We talk as if the symptoms at the time of death are the symptoms of
what caused
death. We say things like "She died of a
brain
aneurysm" or "She died of heart failure.". Maybe that's a
naïve view of it - like Santa, the tooth
fairy.
But what did she die of really? She died
because she died / because her life ended ...
and ... she died with things going on with her body,
of which there were symptoms. Now: is there
a causal relationship
between them? We sure do glom them together as if
there is, don't we? Yet maybe there isn't really.
This body is a vehicle of awareness. So analogously, our bodies are
the cars in which our awareness travels around. And as our cars
become older and frailer, they steadily degrade and eventually
fail. They rust, they emit smoke, they leak oil. Axles break.
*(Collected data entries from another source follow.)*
(** A request comes back, with the driver ready for the next one. *)
Lemma blk_request_spec ty data_flags st sector buf hdr status :
  let h := VIRT_TO_PHYS hdr in let b := VIRT_TO_PHYS buf in let s := VIRT_TO_PHYS status in
  blk_wf st → 0 ≤ sector < 2 ^ 64 → apart h b s →
  (ty = VIRTIO_BLK_T_IN ∧ data_flags = VIRTQ_DESC_F_WRITE ∨ ty = VIRTIO_BLK_T_OUT ∧ data_flags = VIRTQ_DESC_F_NONE) →
  ∃ r st', blk_request ty data_flags st sector buf hdr status = Some (r, st') ∧ blk_wf st' ∧
    same_outside (b_ram st) (b_ram st') h b s ∧
    (∀ k, k ≠ sector ∨ ty = VIRTIO_BLK_T_IN → vd_disk (b_dev st') k = vd_disk (b_dev st) k) ∧
    (r = EERROR ∨ r = ESUCCESS ∧ sector < vd_cap D ∧
      (ty = VIRTIO_BLK_T_IN → mem_read (b_ram st') b VIRTIO_BLK_SECTOR_SIZE = vd_disk (b_dev st) sector) ∧
      (ty = VIRTIO_BLK_T_OUT → vd_disk (b_dev st') sector = mem_read (b_ram st) b VIRTIO_BLK_SECTOR_SIZE)).
Proof.
  intros h b s [Hvq Hsz Hfree Hdev Hidx Hused Hlast Hnext] Hsec (Hhb & Hhs & Hbs) Hty.
  set (ram0 := mem_write (mem_write (b_ram st) h (le_bytes 4 ty ++ le_bytes 4 0 ++ le_bytes 8 sector)) s [0xFF]).
  set (segs := [mk_vseg h SIZEOF_REQ VIRTQ_DESC_F_NONE; mk_vseg b VIRTIO_BLK_SECTOR_SIZE data_flags; mk_vseg s 1 VIRTQ_DESC_F_WRITE]).
  destruct (submit_chain_spec (b_vq st) segs) as (vq & Esub & Hvq' & Esz & Eav & Eus & Eur & Elu & Hring & Hch & _); [done|done|cbn; lia| |].
  { unfold segs. repeat constructor. cbn. by destruct Hty as [[_ ->]|[_ ->]]. }
  destruct (vd_notify_ok (b_dev st) Hdev) as (Hok & Edisk & Enext & n & Hw & Hn).
  pose proof (wrap16_succ _ Hidx) as [Hnew Hnew'].
  destruct (virtqueue_poll_served (vd_notify (b_dev st)) ram0 vq (vq_free_head (b_vq st))
    (descs_of (vq_size (b_vq st)) (vq_free_head (b_vq st)) 0 (Z.of_nat (length segs)) segs) ty sector h b s n Hvq' Hok Hsec
    ltac:(tauto) Hw Hn)
    as (d' & ram' & written & vq' & Epoll & Hok' & Enext' & Hwf' & Esz' & Eav' & Eus' & Elu' & Hs); [..|].
  { rewrite Eus, Hused. done. } { rewrite Elu, Eus. congruence. } { rewrite Enext, Hnext, Eav. auto. }
  { rewrite Enext, Hnext, Esz. exact Hring. } { rewrite Esz. exact Hch. }
  { by apply segs_request. }
  { unfold ram0. apply header_read. exact Hhs. }
  destruct (served_outcome _ _ _ _ _ _ _ _ _ Hbs (vd_sector _ sector Hok) Hs) as (code & Ecode & Hram & Hdisk & Hcode).
  rewrite Edisk in Hdisk, Hcode. eexists _, _. split; [eapply blk_request_eq; [done| |exact Epoll|exact Ecode]|].
  { unfold blk_submit. cbn [b_vq b_ram b_dev b_busy]. fold h b s segs ram0. by rewrite Esub. }
  split; [|split; [|split; [exact Hdisk|]]].
  - constructor; cbn [blk_lock_release b_vq b_dev b_busy]; [done|lia|done|done|by rewrite Eav', Eav|..].
    + by rewrite Eus', Eav', Eus, Hused, Eav.
    + by rewrite Elu', Eav', Eus, Hused, Eav.
    + by rewrite Enext', Eav', Enext, Hnext, Eav.
  - intros x Hxh Hxb Hxs. cbn [b_ram blk_lock_release]. rewrite Hram by done. by apply ram0_outside.
  - case_decide as Hc; [by left|right]. destruct (Hcode Hc) as (Hlt & Hin & Hout).
    split; [done|]. split; [done|]. split; [exact Hin|]. intros E. etransitivity; [exact (Hout E)|]. apply mem_read_ext. intros x Hx. apply ram0_outside; unfold SIZEOF_REQ in *; lia.
Qed.
End Blk.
Wheels fall off. Now let's take
a close look
at
cause
here.
Do old cars fail be-cause they rust? Or is rust just
what
shows up
when cars get old? Do old cars fail because they emit smoke? Or is
smoke just what
shows up
when cars get old? Do old cars fail because they leak oil? Or are
oil leaks just what
show up
when cars get old? Do old cars fail because the axles break and the
wheels fall off? Or are axles breaking and wheels falling off just
more of what happens when cars get old? (you get the idea, it's
inexorable).
Of course we could (and should) counter-challenge that symptoms
like
brain
aneurysms and heart failure do cause death, and aren't
merely symptoms at the time we die. Surely it's an area worth
exploring? Look: to me, it's an unresolved
fairy tale.
And here's the
trouble
I have with it: would having no
brain
aneurysms or heart failure mean that our bodies would live
forever? In life, our bodies, like old cars, aren't
going to live forever. They'll die when they die, not a moment
sooner, not a moment later - and no
brain
aneurysm or heart failure, not the presence nor the absence
thereof, will change that inevitability.